In 1957, a year after their son’s death, Enzo and Laura Ferrari (Penélope Cruz) find themselves in turmoil. Their relationship is on the verge of implosion when Laura discovers that Enzo is leading a double life (and has a young illegitimate son). The company they co-founded is on the verge of bankruptcy. Enzo is betting on a victory in the legendary Mille Miglia race to relaunch his already legendary brand against his great rival Maserati. A particularly dangerous race in which the racing cars of the 1950s were veritable open-air graves.
Based on his own statement about the operatic and melodramatic side of this episode in the life of Enzo Ferrari, Michael Mann has staged an exciting and exciting story, especially in the sequences filmed from the racing cars, which were recreated at an identical height to the race track . Gossip: One of the old Maseratis on screen belongs to Nick Mason, Pink Floyd’s drummer, said Michael Mann.

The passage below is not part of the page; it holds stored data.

Lemma table_dom s :
  wf s → dom (table s) = dom (keyed (map_of (entries s) s)).
Proof.
  intros Hwf. apply set_eq. intros k. rewrite !elem_of_dom.
  rewrite <- !not_eq_None_Some. by rewrite table_lookup_None.
Qed.

Lemma table_size s :
  wf s → size (table s) = size (keyed (map_of (entries s) s)).
Proof. intros Hwf. by rewrite <- !size_dom, table_dom. Qed.


Lemma loose_length s :
  wf s →
  length (loose_table s) = length (loose (map_of (entries s) s)).
Proof.
  intros (_ & _ & _ & Hl). apply loose_items_length.
  intros k p Hin. by destruct (Hl k p Hin).
Qed.


Lemma loose_table_elem s k it :
  (k, it) ∈ loose_table s ↔
  ∃ p, (k, p) ∈ loose (map_of (entries s) s) ∧ items s !! p = Some it.
Proof. apply loose_items_elem. Qed.

Lemma loose_table_irreflexive s k it :
  wf s → (k, it) ∈ loose_table s → key_class k = Irreflexive.
Proof.
  intros (_ & _ & _ & Hl) (p & Hin & _)%loose_table_elem.
  by destruct (Hl k p Hin).
Qed.

(** *** The methods, run from a state between two events *)

Ltac run_monad :=
  unfold defer, bind, ret, get_entries, get_ttl, get_state,
    RLock, RUnlock, Lock, Unlock, map_index, map_len, map_delete,
    map_clear, map_assign, new_item, load, set_lock, set_maps, set_items,
    unhashable;
  simpl.

(** Opens a well-formed state into its fields, with the live map
    [GoMap t ls]. *)
Ltac open_wf s Hwf t ls Ht Hk Hl :=
  destruct s as [its ms e ttl0 l sw tk];
  unfold wf, map_ok, table, loose_table, table_of, loose_of, map_of in *;
  simpl in *;
  destruct Hwf as (-> & [[t ls] Ht] & Hk & Hl); rewrite ?Ht in *;
  simpl in *.

Lemma Get_exec s key :
  wf s →
  key_class key ≠ Unhashable →
  Get zero key s =
    Ok (match table s !! key with
        | Some it => (value it, true)
        | None => (zero, false)
        end) s.
Proof.
  intros Hwf Hc. open_wf s Hwf t ls Ht Hk Hl.
  unfold Get. run_monad. unfold map_of. simpl. rewrite Ht. simpl.
  rewrite lookup_omap.
  destruct (key_class key) eqn:Ek; [| |done]; simpl.
  - destruct (t !! key) as [p|] eqn:E; simpl; [|done].
    destruct (Hk _ _ E) as [_ [it Hit]]. by rewrite Hit.
  - destruct (t !! key) as [p|] eqn:E; simpl; [|done].
    destruct (Hk _ _ E). congruence.
Qed.

Lemma GetOrZero_exec s key :
  wf s →
  key_class key ≠ Unhashable →
  GetOrZero zero key s =
    Ok (match table s !! key with
        | Some it => value it
        | None => zero
        end) s.
Proof.
  intros Hwf Hc. open_wf s Hwf t ls Ht Hk Hl.
  unfold GetOrZero. run_monad. unfold map_of. simpl. rewrite Ht. simpl.
  rewrite lookup_omap.
  destruct (key_class key) eqn:Ek; [| |done]; simpl.
  - destruct (t !! key) as [p|] eqn:E; simpl; [|done].
    destruct (Hk _ _ E) as [_ [it Hit]]. by rewrite Hit.
  - destruct (t !! key) as [p|] eqn:E; simpl; [|done].
    destruct (Hk _ _ E). congruence.
Qed.

(** With a key that cannot be hashed the methods that index the map
    panic. *)
Lemma unhashable_faults s key :
  wf s →
  key_class key = Unhashable →
  Get zero key s = unhashable ∧
  GetOrZero zero key s = unhashable ∧
  Delete key s = unhashable ∧
  ∀ v now, Put key v now s = unhashable.
Proof.
  intros Hwf Hc. open_wf s Hwf t ls Ht Hk Hl.
  unfold Get, GetOrZero, Delete, Put. run_monad.
  by rewrite Hc, Ht.
Qed.

Lemma Len_exec s :
  wf s → Len s = Ok (size (table s) + length (loose_table s))%nat s.
Proof.
  intros Hwf. rewrite table_size, loose_length by done.
  open_wf s Hwf t ls Ht Hk Hl.
  unfold Len. run_monad. unfold map_of. simpl. by rewrite Ht.
Qed.



Lemma Put_exec s key v now :
  wf s →
  key_class key ≠ Unhashable →
  ∃ s', Put key v now s = Ok tt s' ∧ wf s' ∧ same_control s s' ∧
        store_kept s s' ∧
        table s' = table_after (EPut key v now) s ∧
        loose_table s' = loose_after (EPut key v now) s.
Proof.
  intros Hwf Hc. unfold table_after, loose_after.
  open_wf s Hwf t ls Ht Hk Hl.
  unfold Put. run_monad. rewrite Ht. simpl.
  set (p := fresh (dom its)).
  assert (Hfresh : its !! p = None).
  { apply not_elem_of_dom. apply is_fresh. }
  assert (Hkv : ∀ k q, t !! k = Some q → is_Some (its !! q)).
  { intros k q Hq. by destruct (Hk k q Hq). }
  assert (Hlv : ∀ k q, (k, q) ∈ ls → is_Some (its !! q)).
  { intros k q Hq. by destruct (Hl k q Hq). }
  assert (Hitems : ∀ q it, its !! q = Some it →
                           <[p := Item v (add_unix_nano now ttl0)]> its !! q
                           = Some it).
  { intros q it Hq. rewrite lookup_insert_ne; [done|]. intros <-. congruence. }
  unfold same_control, store_kept.
  destruct (key_class key) eqn:Ek; [| |done]; simpl;
    (eexists; split; [reflexivity|]); simpl;
    rewrite !lookup_insert_eq; simpl.
  - split_and!; try done.
    + intros k q. rewrite lookup_insert. case_decide as Hkey.
      * intros [= <-]. subst k. rewrite lookup_insert_eq. eauto.
      * intros Hq. destruct (Hk _ _ Hq) as [? [it Hit]].
        split; [done|]. rewrite (Hitems _ _ Hit). eauto.
    + intros k q Hq. destruct (Hl _ _ Hq) as [? [it Hit]].
      split; [done|]. rewrite (Hitems _ _ Hit). eauto.
    + intros r d Hr Hd. by rewrite lookup_insert_ne.
    + apply map_eq. intros k. rewrite lookup_omap.
      rewrite !lookup_insert. case_decide as Hkey; simpl.
      * by rewrite lookup_insert_eq.
      * rewrite lookup_omap. destruct (t !! k) as [q|] eqn:E; simpl; [|done].
        destruct (Hkv _ _ E) as [it Hit]. by rewrite (Hitems _ _ Hit), Hit.
    + by apply loose_items_insert_fresh.
  - split_and!; try done.
    + intros k q Hq. destruct (Hk _ _ Hq) as [? [it Hit]].
      split; [done|]. rewrite (Hitems _ _ Hit). eauto.
    + intros k q [Hq|Hq%list_elem_of_singleton]%elem_of_app.
      * destruct (Hl _ _ Hq) as [? [it Hit]].
        split; [done|]. rewrite (Hitems _ _ Hit). eauto.
      * injection Hq as -> ->. rewrite lookup_insert_eq. eauto.
    + intros r d Hr Hd. by rewrite lookup_insert_ne.
    + by apply keyed_items_insert_fresh.
    + rewrite omap_app. f_equal.
      * by apply loose_items_insert_fresh.
      * simpl. by rewrite lookup_insert_eq.
Qed.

Shot in English in Modena, hometown of Ferrari (and Maserati), the film has the peculiarity of featuring actors with “Italian” accents, as Adam Driver did when he played fashion designer Maurizio Gucci in Ridley’s House of Gucci Scott. His accent is less pronounced this time, but still just as unlikely. And not at all similar to Penélope Cruz.

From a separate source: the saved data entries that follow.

(** * antiSnore: the detection / actuation core of [server_improve_fixed.py]

    A shallow embedding of the parts of the server that decide how the
    pillow actuators are driven: the lock-guarded store [ThreadSafeData],
    the [GPIOController], the model-type detection of [ModelHandler] and
    the orchestration methods of [SnoreDetectionSystem].

    Python objects become records, dictionaries become [gmap]s, methods
    become computations in a state-and-exception monad over one [World]
    record.  What the program obtains from outside is data as well:
    hardware write failures, the stop event as other threads change it and
    the outcome of a join are read from the world, the microphone and the
    classifier of one detection cycle from a [DetectionEnv].  Every
    definition can therefore be run on a concrete world. *)

From Stdlib Require Import ZArith String Ascii List Bool Lia.
From Stdlib Require Import Floats.PrimFloat.
From Stdlib Require Import Sorting.Sorted.
From stdpp Require Import base gmap strings list.

Open Scope string_scope.
Open Scope list_scope.
Open Scope Z_scope.

(** ** Configuration ([SystemConfig]) *)

Record SystemConfig := mkConfig {
  PUMP_RELAY_PIN : Z;
  PUMP_RELAY_PIN_2 : Z;
  SOLENOID_VALVE_PIN_1 : Z;
  SOLENOID_VALVE_PIN_2 : Z;
  SAMPLE_RATE : Z;
  AUDIO_DURATION : Z;
  N_MELS : Z;
  CONFIDENCE_THRESHOLD : float;
  DETECTION_DELAY_MINUTES : Z;
  PUMP1_DURATION : Z;
  WAIT_BETWEEN_PUMPS : Z;
  PUMP2_DURATION : Z;
  MAX_DETECTION_HISTORY : Z;
  MAX_ACTIVITY_LOG : Z;
  MAX_AUDIO_FILES : Z;
  STATIC_FOLDER : string
}.

(** The dataclass defaults; [SystemConfig()] is always built without
    arguments, and the class attributes read by [ThreadSafeData] are these
    same defaults. *)
Definition default_config : SystemConfig := {|
  PUMP_RELAY_PIN := 17;
  PUMP_RELAY_PIN_2 := 27;
  SOLENOID_VALVE_PIN_1 := 23;
  SOLENOID_VALVE_PIN_2 := 24;
  SAMPLE_RATE := 48000;
  AUDIO_DURATION := 5;
  N_MELS := 128;
  CONFIDENCE_THRESHOLD := 0x1.b333333333333p-1%float;
  DETECTION_DELAY_MINUTES := 5;
  PUMP1_DURATION := 50;
  WAIT_BETWEEN_PUMPS := 60;
  PUMP2_DURATION := 20;
  MAX_DETECTION_HISTORY := 50;
  MAX_ACTIVITY_LOG := 200;
  MAX_AUDIO_FILES := 20;
  STATIC_FOLDER := "static"
|}.

(** ** Messages

    An f-string is kept as the list of its pieces, in order, so that no
    number formatting has to be modelled. *)

Inductive piece :=
  | Str (s : string)
  | Int (z : Z)
  | Flt (x : float)      (* {x}      *)
  | Flt2 (x : float)     (* {x:.2f}  *)
  | Boolean (b : bool)   (* {b}      *)
  | Lower (s : string).  (* {s.lower()} *)

Definition msg := list piece.

(** The [{"success": ..., "message": ...}] dictionaries returned to callers. *)
Record result := mkResult { success : bool; message : msg }.

(** ** The store ([ThreadSafeData]) *)

Inductive value :=
  | VBool (b : bool)
  | VInt (z : Z).

(** The classifier's answer, [ModelHandler.predict]'s dictionary. *)
Record prediction := mkPrediction {
  class_id : Z;
  class_name : string;
  confidence : float;
  model_type : string
}.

These pitfalls, as well as the sometimes flat dialogue, don’t stop Michael Mann from offering another devilishly effective film in which the action starts right away (sorry). Music no longer plays as big a role as it did in his first films (Thief and its memorable Tangerine Dream soundtrack), but it accompanies this story wonderfully with its often cynical humor. Ferrari, a film about transference – in the truest sense of the word – and grief, must be in cinemas in Quebec this Christmas.